En réalité, dès que la douleur pelvienne devient chronique, impacte le sommeil, la vie intime, empêche de vivre normalement, il est temps de s’entourer. N’attendez pas des années en pensant que “ça va passer”. La douleur pelvienne féminine non prise en charge impose un stress physique, psychique, émotionnel. Elle peut aussi aggraver d’autres soucis (fatigue extrême, isolement social, troubles de l’humeur). La bonne nouvelle ? Une prise en charge précoce maximise les chances de soulagement.

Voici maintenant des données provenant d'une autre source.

(* ===== verification/CtrSbrk.v ===== *)
(** * CtrSbrk: the program break of the 3DS build ([_sbrk_r])

    [_sbrk_r] and its statistics, lines 414-465 of
    [src/frontend/drivers/platform_ctr.c]. The block is under [#if 0]:
    no build compiles it, and it is modelled as written, for the day it
    is switched on. newlib's [malloc] obtains its core through this
    routine; it bumps a static [heap_start] from [fake_heap_start] (or
    the linker's [__end__]) towards [fake_heap_end] (or the stack
    pointer), refusing with [ENOMEM] an increment that would pass it.

    Pointers are 32-bit addresses ([Z] in [[0, 2^32)], 0 for [NULL]);
    the pointer sum [heap_start + incr] wraps like the ARM address
    arithmetic it compiles to, as in [CtrDspFirm]. The abstract
    contract is a bump allocator over [[base, limit)] ([bump_run]); the
    break refines it for non-negative increments below [2^31]
    ([sbrk_refines_bump]), and after [__system_allocateHeaps] the
    blocks it hands out tile the heap that routine reserved. *)

From Stdlib Require Import ZArith Lia List Morphisms RelationClasses.
Import ListNotations.
From S2P Require Import Prelude CtrHeap.

Open Scope Z_scope.

Module CtrSbrk.

Import CtrHeap.

(** [ENOMEM] of newlib's [errno.h]. *)
Definition ENOMEM : Z := 12.

(** [(caddr_t) -1] as a 32-bit address. *)
Definition SBRK_FAIL : Z := 0xFFFFFFFF.

(** What the routine reads besides newlib's [fake_heap_*]: the address
    of the linker symbol [__end__] and the stack pointer [sp] (line 425)
    at the time of the call. *)
Record sbrk_env := {
  end_addr : Z;
  stack_ptr : Z
}.

(** The routine's static [heap_start] (0 until the first call), the
    [_errno] of the reentrancy structure it is given, and the five
    [uint32_t] statistics of lines 414-418. *)
Record sbrk_state := {
  heap_start : Z;
  reent_errno : Z;
  sbrk_calls : Z;
  sbrk_max_incr : Z;
  sbrk_total_incr : Z;
  sbrk_heap_start : Z;
  sbrk_heap_end : Z
}.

Comment se passe la première séance chez un kinésithérapeute périnéale? Pas de surprise : avant tout, une vraie conversation. Douce, respectueuse, sans tabou. Puis, selon les besoins, un examen postural, un test du périnée (toujours avec votre accord), des conseils personnalisés de mouvements, de respiration, d’exercice pour assouplir ou tonifier la zone. On comprend ensemble d’où viennent les blocages. Ce qui fait du bien, ce qui fait mal, ce qui rassure. Parfois, déjà là, un soulagement s’installe : celui de se sentir à la bonne place, enfin comprise.

Sachez enfin que la kinésithérapeute est là si besoin pour vous orienter, mobiliser d’autres spécialistes, ou tout simplement prendre le temps. Car pour soigner le “noyau” du corps, rien ne vaut un travail d’équipe. La première victoire ? Oser demander de l’aide. Le reste suivra.

FAQ – Questions fréquentes

Comment savoir si mes douleurs pelviennes sont liées à un trouble du périnée ?

Si vos douleurs pelviennes s’accompagnent de troubles urinaires, de sensations de pesanteur ou de gênes pendant les rapports, il est possible qu’un trouble du périnée en soit la cause. Un bilan chez un kinésithérapeute périnéale permet de cibler l’origine précise et de mettre en place une prise en charge adaptée. Soyez attentive aux signes comme l’apparition après un accouchement, des fuites ou une sensation d’engourdissement.

Pourquoi les douleurs pelviennes chez la femme sont-elles si difficiles à diagnostiquer ?

Les douleurs pelviennes féminines impliquent de nombreuses structures anatomiques et peuvent avoir des causes multiples, ce qui rend le diagnostic complexe. Les symptômes sont souvent similaires pour des troubles différents et les examens d’imagerie ou sanguins ne montrent pas toujours d’anomalies. C’est pour cela qu’une approche pluridisciplinaire et une écoute attentive sont essentielles.

Quand consulter un kinésithérapeute périnéale pour des douleurs pelviennes ?

Dès que la douleur pelvienne impacte votre qualité de vie, devient chronique ou si vos symptômes persistent après un accouchement, une opération, ou face à des troubles urinaires ou de l’endométriose. Plus la prise en charge commence tôt, plus la récupération est rapide et le rétablissement durable.

Faut-il associer plusieurs spécialistes (médecin, kiné, sage-femme) pour traiter la douleur pelvienne ?

Oui : la douleur pelvienne féminine gagne à être abordée globalement, avec une équipe (kinésithérapeute, gynécologue, sage-femme…). Chacun apporte une pièce du puzzle : cela permet d’identifier toutes les causes possibles et de proposer un accompagnement sur-mesure. L’important est de ne pas rester isolée, mais d’avancer entourée.